I grew this idea apart (I'm not interested in some idea because I'm older now, therefore I consider some idea as inappropriate)

As far as I understand, the phrasal verb 'grow apart' usually used for defining some person as former friend only and then I came up with the idea to involve some different entity instead of friend


  • Question:

Can I use the phrasal verb 'grow apart' in this way; if the expression isn't correct could you please give some alternatives

2
  • I don't think you can.

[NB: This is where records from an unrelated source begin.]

(** In a batch whose selected files are all ASCII texts that [json.load]
    either accepts or rejects with [JSONDecodeError], no exception ends the
    script, every selected file is announced and gets its result lines (a
    text that is still invalid is reported and marked failed, and the loop
    goes on), and the closing line is printed. *)
Theorem batch_continues (listing : list string) (d : directory) :
  NoDup listing ->
  (forall f, f ∈ listing -> selected f = true -> well_behaved d f) ->
  raised (main listing d) = None /\
  AllFixed ∈ printed (main listing d) /\
  forall f content,
    f ∈ listing -> selected f = true -> d !! f = Some (Text content) ->
    Fixing f ∈ printed (main listing d) /\
    match json_load (fix_content content) with
    | Parses => Ok f ∈ printed (main listing d)
    | _ => StillInvalid f ∈ printed (main listing d) /\
           Failed f ∈ printed (main listing d)
    end.
Proof.
  intros Hnd Hwb.
  destruct (batch_run listing (mkRun d [] None) Hnd eq_refl Hwb) as [Hr Hf].
  unfold NanFix.main. rewrite Hr. simpl. split; [done|].
  split; [apply elem_of_app; right; by apply list_elem_of_singleton|].
  intros f c Hin Hs Hc. destruct (Hf f c Hin Hs Hc) as (_ & H1 & H2).
  split; [apply elem_of_app; by left|].
  unfold NanFix.result_lines in H2.
  destruct (json_load (fix_content c));
    repeat split; apply elem_of_app; left; apply H2;
    rewrite !elem_of_cons; auto.
Qed.

(** After such a batch every selected file of the listing holds its
    repaired text, whether or not that text parses; and in any batch
    whatever a file that is not listed or not selected is as it was. *)
Theorem batch_repairs_the_selected_files
    (listing : list string) (d : directory) (filename : string) :
  (NoDup listing ->
   (forall f, f ∈ listing -> selected f = true -> well_behaved d f) ->
   forall content,
     filename ∈ listing -> selected filename = true ->
     d !! filename = Some (Text content) ->
     files (main listing d) !! filename = Some (Text (fix_content content))) /\
  (filename ∉ listing \/ selected filename = false ->
   files (main listing d) !! filename = d !! filename).
Proof.
  assert (M : files (main listing d)
              = files (fold_left step listing (mkRun d [] None))).
  { unfold NanFix.main. by destruct (raised _). }
  rewrite M. split.
  - intros Hnd Hwb c Hin Hs Hc.
    destruct (batch_run listing (mkRun d [] None) Hnd eq_refl Hwb) as [_ Hf].
    by destruct (Hf filename c Hin Hs Hc) as (H & _).
  - intros H. by rewrite batch_other_file.
Qed.
(** A loop whose every turn clocks one zero byte out. *)
Lemma frames_foldM_zeros {A S : Type} (l : list A) (s : S) (body : A -> S -> M H S)
      (f : list Z) :
  (forall x s0 f0, frames (body x s0) (Some f0) (Some (f0 ++ [0])) []) ->
  frames (foldM l s body) (Some f) (Some (f ++ repeat 0 (length l))) [].
Proof.
  intros Hb. revert s f. induction l as [|x l IH]; intros s f; cbn [foldM length repeat].
  - rewrite app_nil_r. apply frames_ret.
  - change (@nil (list Z)) with (@nil (list Z) ++ []).
    apply frames_bind with (b := Some (f ++ [0])); [apply Hb|].
    intros s'. replace (f ++ 0 :: repeat 0 (length l)) with ((f ++ [0]) ++ repeat 0 (length l))
      by now rewrite <- app_assoc.
    apply IH.
Qed.

Lemma frames_eq {A : Type} (m : M H A) (a b : option (list Z)) (fs fs' : list (list Z)) :
  frames m a b fs -> fs = fs' -> frames m a b fs'.
Proof. now intros Hm <-. Qed.

Lemma frames_closed {A : Type} (m : M H A) (fs : list (list Z)) (w : World H) :
  frames m None None fs ->
  exists x w' evs, m w = Some (x, w') /\ bus w' = bus w ++ evs /\ spi_frames evs = fs.
Proof.
  intros Hm. destruct (Hm w) as (x & w' & E & evs & HB & HF).
  exists x, w', evs. split; [exact E|]. split; [exact HB|].
  unfold spi_frames. rewrite <- (app_nil_r evs), HF. cbn. now rewrite app_nil_r.
Qed.

End FrameRules.

Ltac frames_print := apply frames_prints; repeat prints_step.

Ltac frames_step :=
  lazymatch goal with
  | |- frames (bind _ _) _ _ _ => eapply frames_bind; [|intro]
  | |- frames (digitalWrite SPI_CS_PIN LOW) _ _ _ => apply frames_select
  | |- frames (digitalWrite SPI_CS_PIN HIGH) _ _ _ => apply frames_release
  | |- frames (SPI_transfer _) _ _ _ => apply frames_transfer
  | |- frames (delay _) _ _ _ => apply frames_delay
  | |- frames millis _ _ _ => apply frames_millis
  | |- frames (ret _) _ _ _ => apply frames_ret
  | |- frames _ _ _ _ => frames_print
  end.

Section SpiProtocol.

Context {H : Type} {HW : Hardware H}.
(** C2: the rule-6 branch of [check_conditions] is dead code. Removing it
    gives a function that agrees with [check_conditions] on every frame,
    and whenever the condition of rule 6 holds of a candle and a previous
    close, the condition of rule 4 or of rule 5 holds too. *)
Theorem rule6_unreachable :
  (forall df : DataFrame, check_conditions_without_rule6 df = check_conditions df) /\
  (forall (c : Candle) (pc : float),
      fst rule6 (Data c pc) = true ->
      fst rule4 (Data c pc) = true \/ fst rule5 (Data c pc) = true) /\
  (forall x : ClassifierInput,
      first_match [rule1; rule2; rule3; rule4; rule5; rule7; rule8] x
      = first_match spec_rules x).
Proof.
  split; [|split].
  - intros [|first rest]; [reflexivity|].
    unfold_classifier. cbn. split_comparisons; reflexivity.
  - intros c pc. cbn. intros H.
    apply andb_true_iff in H. destruct H as [_ H]. right. exact H.
  - intros [|c pc]; [reflexivity|]. cbn. split_comparisons; reflexivity.
Qed.

(** C3: on every input (no data, or a candle with a previous close) the
    classifier returns exactly one label, one of BUY, SELL, HOLD and
    "No Data", and it is the label of the first of the eight rules, taken
    in the specification's order, whose condition holds. Every such input
    is read from some frame. *)
Theorem classifier_first_match :
  (forall df : DataFrame,
      first_match spec_rules (classifier_input df) = Some (check_conditions df)) /\
  (forall df : DataFrame, In (check_conditions df) labels) /\
  (forall x : ClassifierInput, exists df : DataFrame, classifier_input df = x) /\
  (forall x : ClassifierInput,
      exists label : string,
        first_match spec_rules x = Some label /\ In label labels /\
        (forall label' : string, first_match spec_rules x = Some label' -> label' = label) /\
        (exists (r : rule) (later : list rule),
            matching spec_rules x = r :: later /\ snd r = label)).
Proof.
  split; [exact first_match_check_conditions|].
  split; [exact label_in_labels|].
  split; [exact frame_of_input|].
  intros x. destruct (frame_of_input x) as [df <-].
  exists (check_conditions df).
  split; [apply first_match_check_conditions|].
  split; [apply label_in_labels|].
  split.
  - intros label' H. rewrite first_match_check_conditions in H. congruence.
  - destruct df as [|first rest].
    + cbn. eauto.
    + unfold_classifier. unfold matching. cbn.
      split_comparisons; cbn; eauto.
Qed.

(** C4: a candle with open == low whose previous close == open is
    classified BUY. *)
Theorem open_low_prev_close_open_buy (df : DataFrame) (c : Candle) (pc : float) :
  classifier_input df = Data c pc ->
  (open c =? low c)%float = true ->
  (pc =? open c)%float = true ->
  check_conditions df = "BUY".
Proof.
  intros Hin Hol Hpo.
  destruct (input_of_frame df c pc Hin) as (rest & -> & ->).
  unfold_classifier. rewrite Hol, Hpo. reflexivity.
Qed.

Lemma open_low_prev_close_open_buy_witness :
  check_conditions [mkCandle 100 105 100 103; mkCandle 101 102 99 100] = "BUY".
Proof.
  apply (open_low_prev_close_open_buy _ (mkCandle 100 105 100 103) 100%float);
    reflexivity.
Defined.

(** C5: a candle whose previous close == high and whose open != low is
    classified SELL. *)
Theorem prev_close_high_open_not_low_sell (df : DataFrame) (c : Candle) (pc : float) :
  classifier_input df = Data c pc ->
  (pc =? high c)%float = true ->
  (open c =? low c)%float = false ->
  check_conditions df = "SELL".
Proof.
  intros Hin Hph Hol.
  destruct (input_of_frame df c pc Hin) as (rest & -> & ->).
  unfold_classifier. rewrite Hol, Hph. reflexivity.
Qed.

Lemma prev_close_high_open_not_low_sell_witness :
  check_conditions [mkCandle 100 100 95 98; mkCandle 99 101 97 100] = "SELL".
Proof.
  apply (prev_close_high_open_not_low_sell _ (mkCandle 100 100 95 98) 100%float);
    reflexivity.
Defined.

(** C6: when no candle data is available (the frame is empty) the
    classifier returns "No Data"; nothing else is consulted. *)
Theorem no_data_label (df : DataFrame) :
  empty df = true -> check_conditions df = "No Data".
Proof.
  destruct df as [|first rest]; [reflexivity | discriminate].
Qed.

Lemma no_data_label_witness : check_conditions [] = "No Data".
Proof.
  apply (no_data_label []). reflexivity.
Defined.

(** C7: a candle on which no equality rule matches (open != low, previous
    close != high, open != high, low != previous close) is classified
    HOLD; so is the candle open=100, high=105, low=95, close=102 with
    previous close 101. *)
Theorem no_rule_matches_hold :
  (forall (df : DataFrame) (c : Candle) (pc : float),
      classifier_input df = Data c pc ->
      (open c =? low c)%float = false ->
      (pc =? high c)%float = false ->
      (open c =? high c)%float = false ->
      (low c =? pc)%float = false ->
      check_conditions df = "HOLD") /\
  (forall df : DataFrame,
      classifier_input df = Data (mkCandle 100 105 95 102) 101%float ->
      check_conditions df = "HOLD").
Proof.
  assert (H : forall (df : DataFrame) (c : Candle) (pc : float),
             classifier_input df = Data c pc ->
             (open c =? low c)%float = false ->
             (pc =? high c)%float = false ->
             (open c =? high c)%float = false ->
             (low c =? pc)%float = false ->
             check_conditions df = "HOLD").
  { intros df c pc Hin Hol Hph Hoh Hlp.
    destruct (input_of_frame df c pc Hin) as (rest & -> & ->).
    unfold_classifier. rewrite Hol, Hph, Hoh, Hlp. cbn.
    split_comparisons; reflexivity. }
  split; [exact H|].
  intros df Hin. apply (H df _ _ Hin); reflexivity.
Qed.

Lemma no_rule_matches_hold_witness :
  check_conditions [mkCandle 100 105 95 102; mkCandle 102 103 100 101] = "HOLD".
Proof.
  apply (proj1 no_rule_matches_hold _ (mkCandle 100 105 95 102) 101%float);
    reflexivity.
Defined.

(** C10: the label of a non-empty frame is a function of four values
    only, the first row's open, high and low and the last row's close. Two
    non-empty frames that agree on the four get the same label; the first
    row's own close has no effect when the frame has more rows; and each
    of the four values can change the label on its own. *)
Theorem classification_depends_on_four_values :
  (exists f : float -> float -> float -> float -> string,
      forall (first : Candle) (rest : list Candle),
        check_conditions (first :: rest)
        = f (open first) (high first) (low first) (close (last rest first))) /\
  (forall (first1 first2 : Candle) (rest1 rest2 : list Candle),
      open first1 = open first2 ->
      high first1 = high first2 ->
      low first1 = low first2 ->
      close (last rest1 first1) = close (last rest2 first2) ->
      check_conditions (first1 :: rest1) = check_conditions (first2 :: rest2)) /\
  (forall (first : Candle) (own_close : float) (rest : list Candle),
      rest <> [] ->
      check_conditions (mkCandle (open first) (high first) (low first) own_close :: rest)
      = check_conditions (first :: rest)) /\
  (exists c1 c2 : Candle,
      high c1 = high c2 /\ low c1 = low c2 /\ close c1 = close c2 /\
      check_conditions [c1] <> check_conditions [c2]) /\
  (exists c1 c2 : Candle,
      open c1 = open c2 /\ low c1 = low c2 /\ close c1 = close c2 /\
      check_conditions [c1] <> check_conditions [c2]) /\
  (exists c1 c2 : Candle,
      open c1 = open c2 /\ high c1 = high c2 /\ close c1 = close c2 /\
      check_conditions [c1] <> check_conditions [c2]) /\
  (exists c1 c2 : Candle,
      open c1 = open c2 /\ high c1 = high c2 /\ low c1 = low c2 /\
      check_conditions [c1] <> check_conditions [c2]).
Proof.
  assert (Hagree : forall (first1 first2 : Candle) (rest1 rest2 : list Candle),
             open first1 = open first2 ->
             high first1 = high first2 ->
             low first1 = low first2 ->
             close (last rest1 first1) = close (last rest2 first2) ->
             check_conditions (first1 :: rest1) = check_conditions (first2 :: rest2)).
  { intros first1 first2 rest1 rest2 Ho Hh Hl Hc.
    unfold_classifier. rewrite Ho, Hh, Hl, Hc. reflexivity. }
  split; [|split; [exact Hagree|split]].
  - exists (fun o h l pc => check_conditions [mkCandle o h l pc]).
    intros first rest. apply Hagree; reflexivity.
  - intros first own_close rest Hrest. apply Hagree; try reflexivity.
    f_equal. apply last_of_nonempty. exact Hrest.
  - repeat split.
    + exists (mkCandle 100 105 100 103), (mkCandle 101 105 100 103).
      repeat split; try reflexivity. vm_compute. discriminate.
    + exists (mkCandle 100 103 95 103), (mkCandle 100 105 95 103).
      repeat split; try reflexivity. vm_compute. discriminate.
    + exists (mkCandle 100 105 100 103), (mkCandle 100 105 95 103).
      repeat split; try reflexivity. vm_compute. discriminate.
    + exists (mkCandle 100 105 95 105), (mkCandle 100 105 95 102).
      repeat split; try reflexivity. vm_compute. discriminate.
Qed.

Jun 25, 2017 at 11:01
  • 1
    I grew out of that idea or I outgrew that idea Jun 26, 2017 at 8:10

3 Answers 3

9

Grow apart is ordinarily used of two or more entities:

We grew apart.

You could say that you grew apart from X and you would probably be understood; but apart from is ordinarily used to designate a 'location' (you did your "growing" at some distance from X) rather than a 'direction' (you became more and more distant from X).

The usual idiom, particularly with ideas, attitudes, behaviors and the like, is grow out of:

I grew out of my attachment to anarchism.

This usually implies some deprecation of X—you became more aware or more mature and realized that X was deficient.

A more common alternative to grow out of X is transitive outgrow:

I outgrew my attachment to anarchism.

5

You’re on the right track, but that sentence structure doesn’t work.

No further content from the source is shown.